Dr Mark Wong is an incoming Australian Research Council DECRA Fellow at the University of Sydney and a National Geographic Explorer. Originally from Singapore, Mark is an entomologist whose research on ecological communities, functional traits, and ecosystem functioning explores the causes and consequences of biodiversity change from local to global scales. His findings have been featured by National Geographic, BBC, NBC, Forbes, Newsweek, Live Science, The Conversation and other international media.

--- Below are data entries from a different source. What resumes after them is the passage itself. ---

(** * Tablet allocation and auto-taper generation of the xSone taper handout builder

    A shallow embedding of the allocation core of [src/main.ts]
    ([allocateTablets], [generateAutoSchedule] and the helpers they call:
    [createSegment], [normalizeStrengths], [totalDose]) together with the
    properties the specification states about it.

    Numbers.  The code computes on IEEE 754 doubles.  Two embeddings of its
    arithmetic are given.

    - [F64] is [allocateTablets] on the doubles themselves (primitive
      floats): it evaluates the code at concrete inputs, overflow to
      [Infinity] and [NaN] included.

    - Everywhere else a [number] is an exact rational ([Q]), kept in lowest
      terms so that equal numbers are syntactically equal.  This is the
      code's arithmetic wherever no operation rounds, and only there: a
      statement about the value of a dose, a count or a remainder is made
      on inputs that keep the doubles exact.  These are the inputs of the
      grid ([grid_dose], [grid_strengths], [grid_config]): doses and
      decrements that are multiples of 0.25 mg and strengths that are
      multiples of 0.5 mg (the number inputs of the page step by 0.5), of
      at most [limit] mg.  There the quotient of remaining dose and
      strength is a ratio of two integers below 2^53, so that its double
      has the same floor; the count is a whole number of halves, count
      times strength and what remains are multiples of 0.25 below 2^53,
      and a hundred times that is an integer, which [Math.round] keeps.
      Off the grid the doubles round and the two embeddings part (0.7 mg
      over the strength 0.1 gives 6.5 tablets on doubles, 7 on rationals);
      statements made there do not depend on what an operation rounds to
      (the keys of an object, the number of steps against the cap, a
      count being a whole number of halves) or leave room for it (a
      remainder that is not negative: the rounding error of a product is
      far below the 0.005 mg under which [Math.round] gives 0), and where
      a value could leave the finite doubles they are made for magnitudes
      that keep it there ([moderate]).

    The concrete inputs used below, and every dose up to 1000 mg in steps
    of 0.25 mg over every selection of the strengths the page offers, are
    replayed on [F64] ([binary64_agrees]), where the code returns the same
    tablets and remainders. *)

From Stdlib Require Import QArith Qround Qabs ZArith Lia Psatz String Ascii.
From Stdlib Require PrimFloat Uint63.
From stdpp Require Import gmap.
(** * flux_reconcile: the event monitor and readiness poller

    A shallow embedding of [pkg/events/monitor.go]: the change detector
    [checkEvents], the readiness check [checkResourceReady] and the
    polling loop [WaitForReady], with the properties the specification
    states about them; then the watch loop [Watch], the set-up
    [NewMonitor] and the command line [main] that uses them. *)

From Stdlib Require Import Ascii.
From stdpp Require Import base strings list gmap.

Set Warnings "-register-all".

(** ** Unstructured documents

    A decoded JSON document, as [map[string]interface{}] holds it: the
    dynamic client returns [obj.Object], a map from keys to values that
    are themselves maps, slices, strings, numbers, booleans or nil.
    The accessors are those of the package
    [k8s.io/apimachinery/pkg/apis/meta/v1/unstructured], which the
    monitor imports; they are written here as that library defines
    them. *)

Module Unstructured.

Inductive value : Type :=
| VNil
| VBool (b : bool)
| VNumber (n : Z)
| VString (s : string)
| VSlice (l : list value)
| VMap (m : gmap string value).

Abbreviation object := (gmap string value).
(** A session is recorded as infeasible, or a placed result is committed
    and its own score is added to the total. *)
Lemma process_session_placed student_lookup rooms timeslots criteria method st session st' :
  process_session student_lookup rooms timeslots criteria method st session = Ok st' ->
  st' = record_infeasible st session
  \/ exists student r,
       student_lookup !! ExamSession.student_id session = Some student
       /\ st' = commit st r (ScheduleResult.total_score r)
       /\ placed rooms timeslots (examiners st) session student r.
Proof.
  unfold process_session.
  destruct (student_lookup !! _) as [student|] eqn:Hlook;
    [| intros [= <-]; left; reflexivity].
  destruct (foldM _ _ _) as [best|e] eqn:Hfold; simpl; [| discriminate].
  assert (Hbest : best_placed rooms timeslots (examiners st) session student best).
  { apply (foldM_invariant
             (best_placed rooms timeslots (examiners st) session student) _ _ _ _)
      in Hfold.
    - exact Hfold.
    - intros b t b' Hin Hb Ht.
      apply (try_timeslot_best_placed _ _ _ _ _ _ _ _ _ _ Hin Hb Ht).
    - reflexivity. }
  unfold best_placed in Hbest.
  destruct best as [[r|] score]; cbn [fst snd] in *; intros [= <-]; [| left; reflexivity].
  right. destruct Hbest as [Hp ->]. exists student, r.
  split; [reflexivity | split; [reflexivity | exact Hp]].
Qed.

End Placement.

Lemma frame_elem (es es0 : list Examiner.t) (e : Examiner.t) :
  map (Examiner.with_workload 0) es = map (Examiner.with_workload 0) es0 ->
  e ∈ es ->
  exists e0, e0 ∈ es0 /\ Examiner.id e0 = Examiner.id e
             /\ Examiner.available_timeslots e0 = Examiner.available_timeslots e.
Proof.
  intros Hframe He.
  assert (Hin : Examiner.with_workload 0 e ∈ map (Examiner.with_workload 0) es0).
  { rewrite <- Hframe. apply list_elem_of_fmap. exists e. split; [reflexivity | exact He]. }
  apply list_elem_of_fmap in Hin as (e0 & Heq & He0).
  exists e0. split; [exact He0 |].
  split; [exact (f_equal Examiner.id (eq_sym Heq))
         | exact (f_equal Examiner.available_timeslots (eq_sym Heq))].
Qed.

Mark earned his DPhil in Zoology at the University of Oxford as a Clarendon Scholar. His doctoral work advanced functional trait-based approaches in insect ecology and applied them to uncover the drivers and impacts of ant invasions in tropical Asia. Following Oxford, Mark led a global synthesis at the Swiss Federal Institute for Forest, Snow and Landscape Research in Zurich, revealing how human activities are reshaping species and trait diversity across ecosystems, from grasslands and forests to lakes and streams. Mark then joined the University of Western Australia as a Forrest Fellow, where he led a study mapping the human-mediated spread of ant species worldwide, uncovering global invasion hotspots. He also produced a global meta-analysis showing that insect activity rises by approximately 30% during the night, underscoring the significance of conserving nocturnal environments for biodiversity and ecosystem functioning.

A passionate myrmecologist, Mark has described several new species of ants – including the subterranean Leptanilla voldemort – and co-authored a landmark study estimating that Earth is home to 20 quadrillion ants, whose biomass exceeds that of all wild birds and mammals combined.

Mark serves on the editorial boards of Insect Conservation and Diversity and Asian Myrmecology. He is also guest-editing special issues on invertebrate invasions (Cambridge Prisms: Extinction) and nocturnal ecology (BMC Ecology and Evolution).